As Bruins head coach Claude Julien would say it, things are a bit too civilized between the two enemy teams when thinking back to the days of Georges Laraque chasing Milan Lucic around the ice challenging him a fight on the Bell Centre ice, or the awful epoch in B’s-Habs history when Zdeno Chara clobbered Max Pacioretty with a dangerous, injury-inducing hit into the stanchion area.

Nobody is looking for players to get hurt on borderline plays when the two teams suit up on Saturday night, but something to introduce a new chapter into the Boston-Montreal rivalry would be a good thing for both teams, a good thing for the fans and a potentially great thing for an NHL that prides itself on good, old-fashioned rivalries.

“We need to make sure that we’re ready to play [on Saturday]. I like the way that we’ve played so far, and except for Toronto we’ve managed to compete with all of the teams that we’ve played against,” said Julien. “I don’t know if it’s going to stay that way, but I’m going to use the word that [the rivalry] has been more civilized for the last few years. There hasn’t been as much of the sideshow as there has been [in the past].

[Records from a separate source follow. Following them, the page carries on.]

(** Cleaning a summary twice is cleaning it once. *)
Theorem replace_nans_idempotent (summary : row) :
  wf summary →
  wf (replace_nans summary)
  ∧ replace_nans (replace_nans summary) = replace_nans summary.
Proof.
  intros Hwf. split; [by apply wf_replace_nans|].
  rewrite (replace_nans_map (replace_nans summary))
    by by apply wf_replace_nans.
  rewrite (replace_nans_map summary) by done.
  rewrite <- list_fmap_compose. apply list_fmap_ext.
  intros _ [k v] _. cbn. by rewrite denan_idem.
Qed.

Lemma replace_nans_idempotent_witness :
  replace_nans (replace_nans [("n", SInt 1); ("avg", SFloat S754_nan)])
  = [("n", SInt 1); ("avg", SNone)].
Proof.
  destruct (replace_nans_idempotent [("n", SInt 1); ("avg", SFloat S754_nan)])
    as [_ H].
  - unfold wf. apply NoDup_ListNoDup. vm_compute.
    repeat (constructor; [intros Hin; vm_compute in Hin; intuition congruence|]).
    constructor.
  - rewrite H. reflexivity.
Defined.

(* ===================================================================== *)
(** ** The file name of a transcript, written and read back *)
(* ===================================================================== *)

(** *** The matcher finds every match *)

Lemma string_app_cons c (a b : string) : String c a +:+ b = String c (a +:+ b).
Proof. reflexivity. Qed.
(** A well-formed identity that names no conversation is replaced by a
    conversation created on the spot. *)
Lemma resolveConversation_unknown s env w :
  let n := length (calls w) in
  s <> "" ->
  uuidValidate env s = true ->
  prisma.hasConversation s w = false ->
  storeFault env n = None ->
  storeFault env (S n) = None ->
  prisma.hasConversation (uuid env (S n)) w = false ->
  ChatService.resolveConversation (Str s) env w
  = (Return (uuid env (S n)),
     {| conversations :=
          conversations w
          ++ [{| Row.id := uuid env (S n); Row.createdAt := clock env (S n) |}];
        messages := messages w;
        calls := calls w ++ [ConversationFindUnique s; ConversationCreate] |}).
Proof.
  intros n Hs Hok Hunknown Hfind Hcreate Hfresh.
  unfold ChatService.resolveConversation.
  rewrite (proj2 (truthy_Str s) Hs).
  unfold bind at 1. unfold ask.
  unfold bind at 1. unfold lift.
  rewrite (validateSessionId_well_formed _ s Hs Hok).
  unfold bind at 1. unfold prisma.conversation.findUnique.
  rewrite call_served by exact Hfind.
  cbn [asString prisma.logged conversations].
  rewrite (find_unknown s w Hunknown).
  unfold bind, prisma.conversation.create.
  rewrite call_served;
    cbn [prisma.logged calls]; rewrite length_app; cbn [length];
    replace (length (calls w) + 1) with (S n) by (unfold n; lia);
    [| exact Hcreate].
  cbn [Row.id]. rewrite !hasConversation_logged.
  rewrite Hfresh. unfold ret. cbn [Row.id calls conversations messages].
  rewrite <- app_assoc. reflexivity.
Qed.

(** Once the conversation is resolved, a store that rejects no further
    call lets the [try] block run to its end. *)
Lemma processValidated_served trimmed sessionId env w cid w1 :
  ChatService.resolveConversation sessionId env w = (Return cid, w1) ->
  (forall k, length (calls w1) <= k -> storeFault env k = None) ->
  exists r w',
    ChatService.processValidated trimmed sessionId env w = (Return r, w')
    /\ ChatResponse.sessionId r = cid
    /\ conversations w' = conversations w1.
Proof.
  intros Hres Hserve.
  destruct (resolveConversation_Return_summary _ _ _ _ _ Hres) as [Hhas _].
  unfold ChatService.processValidated.
  rewrite (bind_Return _ _ env w cid w1 Hres).
  unfold bind at 1. unfold prisma.message.create at 1.
  rewrite call_served by (apply Hserve; lia).
  rewrite hasConversation_logged, Hhas. cbn [negb].
  unfold bind at 1. unfold prisma.message.findMany.
  rewrite call_served by (apply Hserve; cbn; rewrite length_app; lia).
  unfold bind at 1. rewrite generateResponse_spec.
  unfold bind at 1. unfold prisma.message.create.
  rewrite call_served
    by (apply Hserve; cbn; rewrite !length_app; cbn; lia).
  unfold prisma.hasConversation in *.
  cbn [prisma.logged conversations messages calls].
  rewrite Hhas. cbn [negb].
  unfold ret. do 2 eexists. split; [reflexivity |]. split; reflexivity.
Qed.

(** [getConversationHistory] writes to neither table. *)
Lemma getConversationHistory_reads_only sessionId env w :
  let w' := snd (ChatService.getConversationHistory sessionId env w) in
  conversations w' = conversations w /\ messages w' = messages w.
Proof.
  unfold ChatService.getConversationHistory, bind, ask, lift, tryCatch,
    prisma.conversation.findUnique, prisma.message.findMany, prisma.call, throw, ret.
  destruct (validateSessionId (uuidValidate env) sessionId) as [[] | e];
    [| cbn; auto].
  destruct (storeFault env (length (calls w))) as [e |].
  - destruct (errorMessage e) as [msg |]; [destruct (includes msg "not found") |];
      cbn; auto.
  - destruct (find _ (conversations (prisma.logged _ w))) as [c |].
    + destruct (storeFault env (length (calls (prisma.logged _ w)))) as [e |].
      * destruct (errorMessage e) as [msg |];
          [destruct (includes msg "not found") |]; cbn; auto.
      * cbn. auto.
    + cbn. auto.
Qed.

“I think there’s still a lot of hatred between the two organizations when they meet, but I think the way the game is trending, and how costly that penalties can be in a game, both teams are a little cautious in that way. I still think there is great intensity and both teams get up for the games, so hopefully that happens tomorrow, and the fans get to see a good game.”

One thing that should ensure a good, familiar showdown with plenty of hard-hitting and honest-to-goodness rivalry-like behavior: both the Canadiens and Bruins are off to strong starts at the top of the Atlantic Division in the first couple of weeks this season, and there are some new faces that are undoubtedly going to want to announce their presence for these Bruins-Habs tilts with authority.

Let’s hope this happens because last season’s Bruins-Habs games needed a pair of jumper cables and 1.21 jigowatts of electricity to shock them back into their elevated level of intensity, and that’s when hockey is served best after all.